Horses return to the yards after a race

There’s a question we’ve asked every person we’ve met in town; what has to change for things to get better? The answer, unsurprisingly, is out of their control -- but so simple.

“We're at rock bottom. We can't do anything until it rains,” Hugh says on his front verandah.

Penny says the people of the bush have been forgotten by governments for years.

“We’ve been bled dry for the last 100 years because there's no votes out here. The last development I can think of was 50 years ago. Floods and bushfires get attention because they’re instant. Drought is more like a strangling,” she said.

“But it’s bigger than the drought. The ‘green vote’ is a huge problem for us. We can't get rid of kangaroos and it’s pathetic. They're eating people’s livelihoods. We’re not allowed to kill them, it's a criminal offence.”

Warwick hurls hay out for his stock

On Longway, Warwick says politicians have no concept of how farmers are faring.

“We’re voices in the wilderness. We’ve got some good representatives, but without a majority of politicians having a connection with the rural sector, they can just brush aside because we haven’t got the numbers,” he said.

“They do brush us aside. It’s very difficult to get your point across where it matters.”

With a recent change in prime minister, many in Longreach are optimistic. They say -- or at least hope -- Malcolm Turnbull may be more receptive to rural issues than Tony Abbott. They want to make their case in person.

“What would make a difference is some recognition from the government. From that, everything would flow on. I’d like Turnbull to come up here, with not one bit of media, but just let him drive around and look,” Penny said.

“It wouldn't take much in Canberra to change things. Any tradesman could come to Longreach and have a job, despite the conditions. We need a change in mindset. Why couldn't some rural departments be shifted to Charleville or Roma or Longreach? A whole government department. They could buy all their computers from the local electrical store, things like that.”

“There’s no imaginative thinking. They take a lot of money and benefit out of this area and we can't get our cattle to market half the time because the road hasn't improved in the 25 years I’ve been here. We are doing something for the world, it's an honourable profession to produce beef and milk and wheat, but the government don't see that. It’s bigger than the drought. We’ll survive a drought and we always have -- but there’s been no profit for years. Every drought story, there’s no beginning and no end. It just goes on.”

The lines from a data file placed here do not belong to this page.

Lemma release_group_ok g idx : release_ok (g, idx) ->
  match release_group fs s dirty (g, idx) with
  | Ok (g', e) => g' = g /\ sealed g e /\ exists d b d' b', fresh_group fs s dirty g = Ok (d, b) /\ edited_group fs s dirty g e = Ok (d', b') /\ consistent g d' b' /\
      (forall i, i ∈ idx -> tb b i = true /\ metadata g (start_of g) d (start_of g + i) = false) /\
      (forall j, 0 <= j < blocks_of g -> tb b' j = tb b j && negb (bool_decide (j ∈ idx))) /\ d_free d' = d_free d + zlen idx
  | Err _ => True
  | Panic => False
  end.
Proof.
  intros (Hg & Hnd & Hin). cbn [fst snd] in *. pose proof (blocks_of_range g Hg) as Hbl. pose proof (geo_block geo) as Hgb. pose proof (geo_group geo) as Hgg. pose proof (geo_first geo) as Hgf. unfold release_group.
  destruct (Hdisk g Hg) as (d0 & b0 & Hf0 & [C0 _ _]). destruct (fresh_descriptor g d0 b0 Hf0) as (d & Hd & Hz). rewrite C0 in Hz. clear Hf0 C0 d0 b0.
  rewrite Hd. cbn [mbind R_bind]. assert (exists fl, le16 d 18 = Ok fl) as [fl Efl] by (unfold le16; rewrite slice_ok by lia; by eexists). rewrite Efl. cbn [mbind R_bind].
  destruct (has_flag fl 2) eqn:Eflag; [done|]. destruct (fresh_parts g d Hg Hd) as (b & Hf & Hco & Hrd & Hve); [rewrite Efl; cbn [mbind R_bind]; by rewrite Eflag|]. pose proof Hco as [C1 C2 C3].
  unfold block_bitmap_number. rewrite split32_ok by lia. cbn [mbind R_bind]. fold (d_bitmap d). destruct (blocks_count sb <=? d_bitmap d); [done|]. rewrite group_start_ok by done. cbn [mbind R_bind].
  rewrite group_blocks_ok by done. cbn [mbind R_bind]. pose proof (initialize_ok g (start_of g) (blocks_of g) d) as Hi.
  destruct (initialize_block_bitmap fs g d (start_of g) (blocks_of g)) as [[reserved fr]| |]; [|done|apply Hi; unfold start_of; nia]. destruct Hi as (R1 & _ & R3); [unfold start_of; nia..|]. cbn [mbind R_bind].
  rewrite Hrd. cbn [mbind R_bind]. rewrite Hve. cbn [mbind R_bind].
  assert (Forall (fun i => 0 <= i < 8 * zlen b) idx) as Hfor by (apply list.Forall_forall; intros i Hi; specialize (Hin i Hi); lia).
  pose proof (clear_bits_ok reserved idx b ltac:(lia) ltac:(lia) Hfor) as Hc. destruct (clear_bits idx reserved b) as [b'| |]; [|done|done]. destruct Hc as (Hzb & _ & Hused & Htb). cbn [mbind R_bind].
  assert (clears b' (blocks_of g) = clears b (blocks_of g) + zlen idx) as Hcl.
  { apply clears_taken; [done| |].
    - intros i Hi. specialize (Hin i Hi). split; [done|]. rewrite Htb by lia. rewrite bool_decide_eq_true_2 by done. by rewrite andb_false_r.
    - intros j Hj. rewrite Htb by lia. destruct (bool_decide_reflect (j ∈ idx)) as [Hji|]; cbn [negb]; [|by rewrite andb_true_r, orb_false_r]. rewrite andb_false_r. by apply Hused. }
  pose proof (clears_le b' (blocks_of g) ltac:(lia)) as Hcle.
  destruct (increment_ok d (zlen idx) (blocks_of g) C1) as (d1 & -> & F1 & K1); [lia..|]. cbn [mbind R_bind]. pose proof K1 as [Z1 _].
  destruct (seal_group_ok fs g d1 b') as (d2 & E2 & K2); [lia|lia|]. rewrite E2. cbn [mbind R_bind]. pose proof K2 as [Z2 _].
  assert (d_bitmap d2 = d_bitmap d) as Eb by (apply (keeps_f32 _ _ _ _ _ (fields_trans _ _ _ _ _ K1 K2)); [lia|lia| |]; repeat (constructor; [cbn; lia|]); constructor).
  assert (d_free d2 = d_free d1) as Ef by (apply (keeps_f16 _ _ _ _ _ K2); [lia|lia| |]; repeat (constructor; [cbn; lia|]); constructor).
  split; [done|]. split; [by eapply seal_sealed; [|exact E2]; lia|]. exists d, b, d2, b'. split_and!; [done|apply sealed_view; [lia|done]|split; lia| | |lia].
  - intros i Hi. destruct (Hused i Hi) as [U1 U2]. split; [done|]. rewrite <- R3 by (by apply Hin). done.
  - intros j Hj. apply Htb. lia.
Qed.

(** The block is one the group keeps for itself. *)
Definition disk_metadata (x : Z) : bool := match fresh_group fs s dirty (group_of x) with Ok (d, _) => metadata (group_of x) (start_of (group_of x)) d x | _ => false end.

Definition released_as (r : Z * list Z) (ge : Z * GroupEdit) : Prop :=
  ge.1 = r.1 /\ sealed r.1 ge.2 /\ exists d b d' b', fresh_group fs s dirty r.1 = Ok (d, b) /\ edited_group fs s dirty r.1 ge.2 = Ok (d', b') /\ consistent r.1 d' b' /\
    (forall i, i ∈ r.2 -> tb b i = true /\ metadata r.1 (start_of r.1) d (start_of r.1 + i) = false) /\
    (forall j, 0 <= j < blocks_of r.1 -> tb b' j = tb b j && negb (bool_decide (j ∈ r.2))) /\ d_free d' = d_free d + zlen r.2.

Lemma release_groups_ok releases : Forall release_ok releases ->
  match release_groups fs s dirty releases with Ok es => Forall2 released_as releases es | Err _ => True | Panic => False end.
Proof.
  induction 1 as [|[g idx] releases Hr _ IH]; cbn [release_groups]; [constructor|]. pose proof (release_group_ok g idx Hr) as HG.
  destruct (release_group fs s dirty (g, idx)) as [[g' e]| |]; [|done|done]. cbn [mbind R_bind]. destruct (release_groups fs s dirty releases) as [es| |]; [|done|done]. constructor; [|done]. done.
Qed.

Friday night’s concert ends with Paul Kelly and Troy Cassar-Daley together on stage, singing Kelly’s iconic tune ‘From Little Things Big Things Grow’. It is the ballad of the famous walk-off of indigenous Gurindji workers from the Wave Hill station, but it has been elevated to an unofficial anthem for the country, giving a voice to the rural voiceless.

“From little things big things grow” -- as almost the entire concert grounds sang along in chorus, it seemed apt. A call for help from Longreach to Canberra. “Help us out with the little things -- we’ll do the rest.”